Provided records START
Lemma endpointsFor_ok v svc portName proto eps port :
  endpointsFor v svc portName proto = inr (eps, port) ->
  exists slices, v_slices v (svc_Namespace svc) (svc_Name svc) = inr slices /\ port <> 0%Z /\
    (exists sl', sl' ∈ slices /\ carries portName proto sl' port) /\
    forall addr, addr ∈ eps <-> exists sl, sl ∈ slices /\ (exists p, carries portName proto sl p) /\ serves sl addr.
Proof.
  unfold endpointsFor. destruct (v_slices v _ _) as [e|slices]; [done|]. intros H. exists slices. split; [done|].
  rewrite endpoints_loop_spec in H. set (good := filter _ slices) in *. rewrite app_nil_l in H.
  case_bool_decide as Hp; [done|]. injection H as <- Hport. subst port. split; [done|]. split.
  - destruct (last good) as [sl'|] eqn:Hl; [|done]. cbn in *. exists sl'.
    apply last_Some_elem_of in Hl. apply list_elem_of_filter in Hl as [(p & H1 & H2 & H3) Hin]. done.
  - intros addr. rewrite list_elem_of_In, in_concat. split.
    + intros (l & Hl & Ha). apply list_elem_of_In, list_elem_of_fmap in Hl as (sl & -> & Hsl).
      apply list_elem_of_In, slice_addrs_spec in Ha. apply list_elem_of_filter in Hsl as [Hc Hin]. by exists sl.
    + intros (sl & Hin & Hc & Hs). exists (slice_addrs sl). rewrite <-!list_elem_of_In, slice_addrs_spec.
      split; [|done]. apply list_elem_of_fmap. exists sl. split; [done|]. by apply list_elem_of_filter.
Qed.

Lemma endpointsFor_err v svc portName proto : view_ok v -> endpointsFor v svc portName proto <> inl "".
Proof.
  intros (_ & _ & Hs). unfold endpointsFor. destruct (v_slices v _ _) as [e|slices] eqn:E.
  - intros [= ->]. by eapply Hs.
  - destruct (endpoints_loop _ _ _ _ _). by case_bool_decide.
Qed.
Provided records END
The task: Write down, word for word, the lines above from the one containing "endpointsFor v svc portName proto = inr" through the one containing "unfold endpointsFor. destruct (v_slices v _ _) as [e|slices];", both ends included.

Written answer:
  endpointsFor v svc portName proto = inr (eps, port) ->
  exists slices, v_slices v (svc_Namespace svc) (svc_Name svc) = inr slices /\ port <> 0%Z /\
    (exists sl', sl' ∈ slices /\ carries portName proto sl' port) /\
    forall addr, addr ∈ eps <-> exists sl, sl ∈ slices /\ (exists p, carries portName proto sl p) /\ serves sl addr.
Proof.
  unfold endpointsFor. destruct (v_slices v _ _) as [e|slices]; [done|]. intros H. exists slices. split; [done|].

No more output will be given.